- Exercise requirements -
Go to the line holding "A sleep address" in the entries below and write out exactly every line down to and including the line holding "in a preemption, in".

- Data -

(* ===== verification/Synch.v ===== *)
(** * Semaphores, locks and condition variables: kern/thread/synch.c

    The functions run with interrupts off and give up the processor only in
    [thread_sleep].  A function is therefore modelled in two parts: the code up
    to its return or to the call of [thread_sleep], and, for a thread that was
    switched out, the code from there on ([resume]); [kpoint] says where a
    thread was switched out.  The relation [kstep] interleaves the threads at
    these points; a thread outside the functions may be preempted at any time
    and interrupt handlers may call [V].

    A sleep address is the address of a primitive; the three kinds of objects
    never share one. *)

From S2P Require Import Prelude Array Queue Sched.
Import Sched.

Module Synch.

Inductive waddr : Type := Asem (n : Z) | Alock (n : Z) | Acv (n : Z).

#[global] Instance waddr_eq_dec : EqDecision waddr.
Proof. solve_decision. Defined.

(** Where a thread that is not running stopped: before its first instruction,
    in a preemption, in [P], in [lock_acquire], in [cv_wait]. *)
Inductive point : Type := Fresh | Yielded | In_P (sem : Z) | In_acquire (lock : Z) | In_wait (cv lock : Z).

#[global] Instance point_eq_dec : EqDecision point.
Proof. solve_decision. Defined.

(** What a call that has returned did. *)
Inductive label : Type :=
| Pdone (t sem : Z) | Vdone (sem : Z) | Acq (t lock : Z) | Rel (t lock : Z)
| Semnew (sem c : Z) | Semfree (sem : Z) | Locknew (lock : Z) | Lockfree (lock : Z).

#[global] Instance label_eq_dec : EqDecision label.
Proof. solve_decision. Defined.

Section Synch.
Context {Q : Type} {RQ : RunQueue Q} {RQL : RunQueueLaws Q}.
Local Abbreviation tsys := (tsys (addr := waddr) (Q := Q)).

Record ksys : Type := mk_ksys {
  ts : tsys;
  count : gmap Z Z;
  holder : gmap Z (option Z);
  kpoint : gmap Z point;
}.

Definition set_ts t (s : ksys) : ksys := mk_ksys t (count s) (holder s) (kpoint s).
Definition set_count m (s : ksys) : ksys := mk_ksys (ts s) m (holder s) (kpoint s).
Definition set_holder m (s : ksys) : ksys := mk_ksys (ts s) (count s) m (kpoint s).
Definition set_kpoint m (s : ksys) : ksys := mk_ksys (ts s) (count s) (holder s) m.

(** A pointer to an object that does not exist. *)
Definition deref {A} (m : gmap Z A) (p : Z) : outcome A :=
  match m !! p with Some a => Ok a | None => Undef end.

Definition cur (s : ksys) : outcome Z := match curthread (ts s) with Some t => Ok t | None => Undef end.

(** The call of [thread_sleep]; the thread will come back at [pt]. *)
Definition sleep_at (km : nat -> bool) (a : waddr) (pt : point) (s : ksys) : outcome ksys :=
  t ← cur s;
  ts' ← thread_sleep km false a (ts s);
  Ok (set_kpoint (<[t := pt]> (kpoint s)) (set_ts ts' s)).

(** The return from [thread_sleep]. *)
Definition awake (s : ksys) : outcome ksys :=
  t ← cur s;
  ts' ← thread_sleep_return (ts s);
  Ok (set_kpoint (delete t (kpoint s)) (set_ts ts' s)).

(** [km] by allocation: the structure, its name.  [p] is the address [kmalloc]
    returns for the structure.  A semaphore is modelled by its count. *)
Definition sem_create (km : nat -> bool) (p initial_count : Z) (s : ksys) : outcome (option Z * ksys) :=
  _ ← c_assert (0 <=? initial_count);
  if negb (km 0%nat) then Ok (None, s)
  else if negb (km 1%nat) then Ok (None, s)
  else Ok (Some p, set_count (<[p := initial_count]> (count s)) s).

- Result -
    A sleep address is the address of a primitive; the three kinds of objects
    never share one. *)

From S2P Require Import Prelude Array Queue Sched.
Import Sched.

Module Synch.

Inductive waddr : Type := Asem (n : Z) | Alock (n : Z) | Acv (n : Z).

#[global] Instance waddr_eq_dec : EqDecision waddr.
Proof. solve_decision. Defined.

(** Where a thread that is not running stopped: before its first instruction,
    in a preemption, in [P], in [lock_acquire], in [cv_wait]. *)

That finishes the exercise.